Exemplos de Projetos Recentes:
- Pistão Sul (Taguatinga):
Foi entregue a reforma do Pistão Sul com a inclusão de uma ciclovia de aproximadamente 5,2 km.
- Samambaia Norte:A Secretaria de Transporte e Mobilidade (Semob) prepara uma licitação para mais de 11 km de ciclovias nesta região, conforme divulgado pela Agência Brasília.
Avanços recentes que merecem destaque
A malha cicloviária chegou a 675 km, com 31 km adicionados no último ano.
Há previsão de +105 km e melhor integração entre trechos já existentes.
No Pistão Sul, em Taguatinga, o investimento de R$ 1,7 milhão conectou vias-chave.
São passos concretos para transformar deslocamentos cotidianos em trajetos mais seguros.

O que ainda falta para virar a chave
Conectar malha existente, garantir manutenção e travessias seguras em cruzamentos.
Integrar ciclovias ao transporte público, encurtando portas de entrada do sistema.
Padronizar sinalização, acalmar tráfego e tratar interseções com desenho inteligente.
Medir resultados com metas públicas e revisão periódica baseada em evidências.
Como você pode acelerar essa mudança
Use a bike em deslocamentos curtos e registre problemas no trajeto.
Participe de consultas públicas e conselhos regionais quando houver pautas de mobilidade.
Solicite intervenções com base em dados de volume e sinistralidade do seu eixo.
Apoie coletivos locais e leve vizinhos para conhecer rotas seguras.
Pedale com respeito, dê passagem e comunique intenções com antecedência.
Se liga na segurança
Farol dianteiro e traseiro sempre; roupas visíveis ao amanhecer e anoitecer.
Mantenha linha previsível e ocupe o espaço necessário para não ser “espremido”.
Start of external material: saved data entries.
Lemma enqueue_task_only_row lease now id0 spec dep q id st dd q' :
  only lease now id0 spec dep q = Ok ((id, st, dd), q') ->
  (forall x t, find_task x (tasks (qdb q)) = Some t -> find_task x (tasks (qdb q')) = Some t)
  /\ (dd = false -> exists t, find_task id (tasks (qdb q')) = Some t /\ dependency_task_id t = dep).
Proof.
  unfold enqueue_task_only. destruct (negb _); [done|]. unfold enqueue_task.
  intros (x1 & _ & (x2 & _ & (x3 & _ & (out & Hout & H)%bind_Ok)%bind_Ok)%bind_Ok)%bind_Ok.
  destruct out as [r q1].
  assert (q1 = q' /\ id = r_task_id r /\ dd = r_deduped r) as (<- & -> & ->).
  { revert H. destruct (_narration_request_facts _ _); [destruct (_ && _); [done|]|]; by intros [= -> _ -> ->]. }
  clear H. unfold _task_repo_result in Hout. apply bind_Ok in Hout as ([r' s'] & He & [= -> <-]).
  cbn [_task_repo qdb db]. revert He. unfold enqueue.
  intros (pid & _ & (actor & _ & H)%bind_Ok)%bind_Ok. revert H. cbv zeta. set (t := new_task _ _ _ _ _ _).
  destruct (violates_integrity _ t) eqn:Ev.
  - case_match; [done|]. intros [= <- <-]. split; [done|]. done.
  - intros [= <- <-]. split.
    + intros x t0 Hx. change (find_task x (tasks (qdb q) ++ [t]) = Some t0). by rewrite find_task_app, Hx.
    + intros _. exists t. split; [|done]. apply violates_fresh in Ev.
      change (find_task (task_id t) (tasks (qdb q) ++ [t]) = Some t). rewrite find_task_app.
      rewrite (proj2 (find_task_None _ _)) by exact Ev. simpl. unfold by_id. by rewrite bool_decide_eq_true_2.
Qed.
(** How one member leaves the loop's variables. *)
Lemma step_cases index spec rest st :
  let rid := spec_resource_id spec in
  match step index spec rest st with
  | inl st' =>
      (exists f, st' = mkEnqueueLoop (el_enqueued st) (el_task_ids st) (el_failures st ++ [f]) (rid :: el_failed st)
                         (el_queue st')
         /\ tr_resource_id f = u rid /\ tr_task_id f = "" /\ tr_status f = "failed" /\ tr_task f = None
         /\ (el_queue st' = el_queue st \/ el_queue st' = env index (el_queue st)))
      \/ (exists e stt, st' = mkEnqueueLoop (el_enqueued st ++ [e]) (aset rid (en_task_id e) (el_task_ids st))
                               (el_failures st) (el_failed st) (el_queue st')
         /\ en_resource_id e = rid /\ (forall r, dependency_of spec = Some r -> r ∉ el_failed st)
         /\ only "default" (clock index) (uuid index) spec (dependency_of spec ≫= fun r => aget r (el_task_ids st))
               (env index (el_queue st)) = Ok ((en_task_id e, stt, en_deduped e), el_queue st'))
  | inr st' =>
      stop = true
      /\ exists fs, st' = mkEnqueueLoop (el_enqueued st) (el_task_ids st) (el_failures st ++ fs) (rid :: el_failed st)
                            (env index (el_queue st))
         /\ map tr_resource_id fs = map (u ∘ spec_resource_id) (spec :: rest)
         /\ Forall (fun f => tr_task_id f = "" /\ tr_status f = "failed" /\ tr_task f = None) fs
  end.
Proof.
  cbv zeta. unfold enqueue_one. cbv zeta.
  destruct (where_ _ (option_list (dependency_of spec))) as [|r l] eqn:Ew.
  - assert (forall r, dependency_of spec = Some r -> r ∉ el_failed st) as Hd.
    { intros r Hr Hin. rewrite Hr in Ew. simpl in Ew. by rewrite bool_decide_eq_true_2 in Ew. }
    destruct (only _ _ _ _ _ _) as [[[[id stt] dd] q']|e] eqn:Eo.
    + right. exists (mkEnqueued (spec_resource_id spec) id dd), stt. done.
    + destruct stop.
      * split; [done|]. eexists (_ :: map _ rest). rewrite <- app_assoc. split; [reflexivity|]. split.
        -- cbn [map]. rewrite map_map. done.
        -- constructor; [done|]. apply Forall_forall. intros f Hf.
           apply list_elem_of_In, in_map_iff in Hf as (x & <- & _). done.
      * left. eexists. split; [reflexivity|]. do 4 (split; [done|]). by right.
  - left. eexists. split; [reflexivity|]. do 4 (split; [done|]). by left.
Qed.

(** Every member is queued or reported as not queued, once. *)
Lemma loop_accounts index specs st :
  map (u ∘ en_resource_id) (el_enqueued (loop index specs st)) ++ map tr_resource_id (el_failures (loop index specs st))
    ≡ₚ (map (u ∘ en_resource_id) (el_enqueued st) ++ map tr_resource_id (el_failures st))
         ++ map (u ∘ spec_resource_id) specs.
Proof.
  revert index st. induction specs as [|spec specs IH]; intros index st; cbn [enqueue_loop].
  { by rewrite app_nil_r. }
  pose proof (step_cases index spec specs st) as Hs. cbv zeta in Hs.
  destruct (step index spec specs st) as [st'|st'].
  - rewrite IH. destruct Hs as [(f & -> & Hf & _)|(e & stt & -> & He & _)]; cbn [el_enqueued el_failures].
    + rewrite map_app. cbn [map]. rewrite Hf. rewrite <- !app_assoc. reflexivity.
    + rewrite map_app. cbn [map]. unfold compose at 2. rewrite He. rewrite <- !app_assoc. f_equiv.
      apply (Permutation_middle (map tr_resource_id (el_failures st))).
  - destruct Hs as (_ & fs & -> & Hf & _). cbn [el_enqueued el_failures]. rewrite map_app, Hf. by rewrite <- app_assoc.
Qed.

Lemma loop_failures index specs st :
  Forall (fun f => tr_task_id f = "" /\ tr_status f = "failed" /\ tr_task f = None) (el_failures st) ->
  Forall (fun f => tr_task_id f = "" /\ tr_status f = "failed" /\ tr_task f = None)
    (el_failures (loop index specs st)).
Proof.
  revert index st. induction specs as [|spec specs IH]; intros index st H; cbn [enqueue_loop]; [done|].
  pose proof (step_cases index spec specs st) as Hs. cbv zeta in Hs.
  destruct (step index spec specs st) as [st'|st'].
  - apply IH. destruct Hs as [(f & -> & Hf & H1 & H2 & H3 & _)|(e & stt & -> & He & _)]; cbn [el_failures]; [|done].
    apply Forall_app. split; [done|]. by constructor.
  - destruct Hs as (_ & fs & -> & Hf & H1). cbn [el_failures]. by apply Forall_app.
Qed.

(** *** Dependencies *)

(** The member [s] after [pre]: a dependency among [pre] was queued, and a
    row this call created waits for exactly that task. *)
Definition queued_after (pre : list TaskSpec) (s : TaskSpec) (st : EnqueueLoop) (e : EnqueuedTask) : Prop :=
  let row_waits dep := en_deduped e = false ->
    exists t, find_task (en_task_id e) (tasks (qdb (el_queue st))) = Some t /\ dependency_task_id t = dep in
  match dependency_of s with
  | Some r =>
      if bool_decide (r ∈ map spec_resource_id pre)
      then exists e', e' ∈ el_enqueued st /\ en_resource_id e' = r /\ row_waits (Some (en_task_id e'))
      else row_waits None
  | None => row_waits None
  end.

Record dep_inv (done : list TaskSpec) (st : EnqueueLoop) : Prop := {
  di_ids : forall r id, aget r (el_task_ids st) = Some id ->
    r ∈ map spec_resource_id done /\ exists e, e ∈ el_enqueued st /\ en_resource_id e = r /\ en_task_id e = id;
  di_all : forall r, r ∈ map spec_resource_id done -> r ∈ el_failed st \/ is_Some (aget r (el_task_ids st));
  di_rows : forall e, e ∈ el_enqueued st -> exists pre s post, done = pre ++ s :: post
    /\ en_resource_id e = spec_resource_id s /\ queued_after pre s st e
}.

Lemma queued_after_mono pre s st st' e :
  (forall x, x ∈ el_enqueued st -> x ∈ el_enqueued st') ->
  (forall x t, find_task x (tasks (qdb (el_queue st))) = Some t ->
     exists t', find_task x (tasks (qdb (el_queue st'))) = Some t' /\ identity t' = identity t) ->
  queued_after pre s st e -> queued_after pre s st' e.
Proof.
  intros Hin Hrow. unfold queued_after.
  assert (forall dep, (en_deduped e = false ->
      exists t, find_task (en_task_id e) (tasks (qdb (el_queue st))) = Some t /\ dependency_task_id t = dep) ->
    en_deduped e = false ->
      exists t, find_task (en_task_id e) (tasks (qdb (el_queue st'))) = Some t /\ dependency_task_id t = dep) as Hw.
  { intros dep H Hd. destruct (H Hd) as (t & Ht & <-). destruct (Hrow _ _ Ht) as (t' & Ht' & Hi).
    exists t'. split; [done|]. unfold identity in Hi. congruence. }
  destruct (dependency_of s) as [r|]; [|apply Hw]. case_bool_decide; [|apply Hw].
  intros (e' & H1 & H2 & H3). exists e'. auto.
Qed.
Lemma dep_inv_keep done st st' spec :
  dep_inv done st -> el_enqueued st' = el_enqueued st -> el_task_ids st' = el_task_ids st ->
  el_failed st' = spec_resource_id spec :: el_failed st ->
  (forall x t, find_task x (tasks (qdb (el_queue st))) = Some t ->
     exists t', find_task x (tasks (qdb (el_queue st'))) = Some t' /\ identity t' = identity t) ->
  dep_inv (done ++ [spec]) st'.
Proof.
  intros [H1 H2 H3] He Hi Hf Hrow. split.
  - intros r id. rewrite Hi, He, map_app. intros (Hr & H)%H1. split; [|done]. apply elem_of_app. by left.
  - intros r. rewrite Hi, Hf, map_app. intros [Hr|Hr]%elem_of_app.
    + destruct (H2 _ Hr); [left; by right|by right].
    + apply list_elem_of_singleton in Hr as ->. left. left.
  - rewrite He. intros e Hin. destruct (H3 _ Hin) as (pre & s & post & -> & Hs & Hq).
    exists pre, s, (post ++ [spec]). rewrite <- app_assoc. split; [done|]. split; [done|].
    eapply queued_after_mono; [|exact Hrow|exact Hq]. by rewrite He.
Qed.

Lemma dep_inv_add index done st st' spec e stt :
  repo_env env -> dep_inv done st -> en_resource_id e = spec_resource_id spec ->
  el_enqueued st' = el_enqueued st ++ [e] ->
  el_task_ids st' = aset (spec_resource_id spec) (en_task_id e) (el_task_ids st) -> el_failed st' = el_failed st ->
  (forall r, dependency_of spec = Some r -> r ∉ el_failed st) ->
  only "default" (clock index) (uuid index) spec (dependency_of spec ≫= fun r => aget r (el_task_ids st))
    (env index (el_queue st)) = Ok ((en_task_id e, stt, en_deduped e), el_queue st') ->
  dep_inv (done ++ [spec]) st'.
Proof.
  intros Henv [H1 H2 H3] Hid He Hi Hf Hd Ho.
  apply enqueue_task_only_row in Ho as [Hkeep Hrow].
  assert (forall x, x ∈ el_enqueued st -> x ∈ el_enqueued st') as Hmono.
  { intros x Hx. rewrite He. apply elem_of_app. by left. }
  split.
  - intros r id. rewrite Hi, aget_aset, map_app. case_bool_decide as E.
    + intros [= <-]. subst r. split; [set_solver|]. exists e. rewrite He. set_solver.
    + intros (Hr & x & Hx & H)%H1. split; [set_solver|]. exists x. auto.
  - intros r. rewrite Hi, Hf, aget_aset, map_app. intros [Hr|Hr]%elem_of_app.
    + destruct (H2 _ Hr); [by left|right]. by case_bool_decide.
    + apply list_elem_of_singleton in Hr as ->. right. by rewrite bool_decide_eq_true_2.
  - rewrite He. intros x [Hx|Hx]%elem_of_app.
    + destruct (H3 _ Hx) as (pre & s & post & -> & Hs & Hq).
      exists pre, s, (post ++ [spec]). rewrite <- app_assoc. split; [done|]. split; [done|].
      eapply queued_after_mono; [exact Hmono| |exact Hq]. intros y t Hy.
      destruct (env_keeps env index _ y t Henv Hy) as (t' & Ht' & Hi'). exists t'. auto.
    + apply list_elem_of_singleton in Hx as ->. exists done, spec, []. split; [done|]. split; [done|].
      unfold queued_after. destruct (dependency_of spec) as [r|]; [|exact Hrow]. cbn [mbind option_bind] in Hrow.
      case_bool_decide as E.
      * destruct (H2 _ E) as [Hbad|[id' Hg]]; [by apply (Hd r) in Hbad|].
        destruct (H1 _ _ Hg) as (_ & e' & He' & Hr' & <-). exists e'. rewrite Hg in Hrow. auto.
      * destruct (aget r (el_task_ids st)) as [id'|] eqn:Hg; [|exact Hrow].
        exfalso. apply E. by apply H1 in Hg as [Hg _].
Qed.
Evite pontos cegos de ônibus e caminhões; nunca passe pela direita em filas.
Redobre atenção em acessos, retornos e saídas rápidas da EPTG e vias arteriais.
Revise freios, pneus e transmissão semanalmente se você pedala para trabalhar.
Uma visão para o futuro
A bicicleta deixa o rótulo de esporte e assume seu papel de modal urbano.
Essa virada acontece quando governo, técnicos e sociedade puxam juntos a fila.
No DF, a expansão com foco em conexões e segurança pode mudar a paisagem.
Com cada quilômetro bem planejado, a cidade fica mais humana e sustentável.
Juntos, pedalamos por um DF mais seguro, saudável e eficiente. Bora construir isso?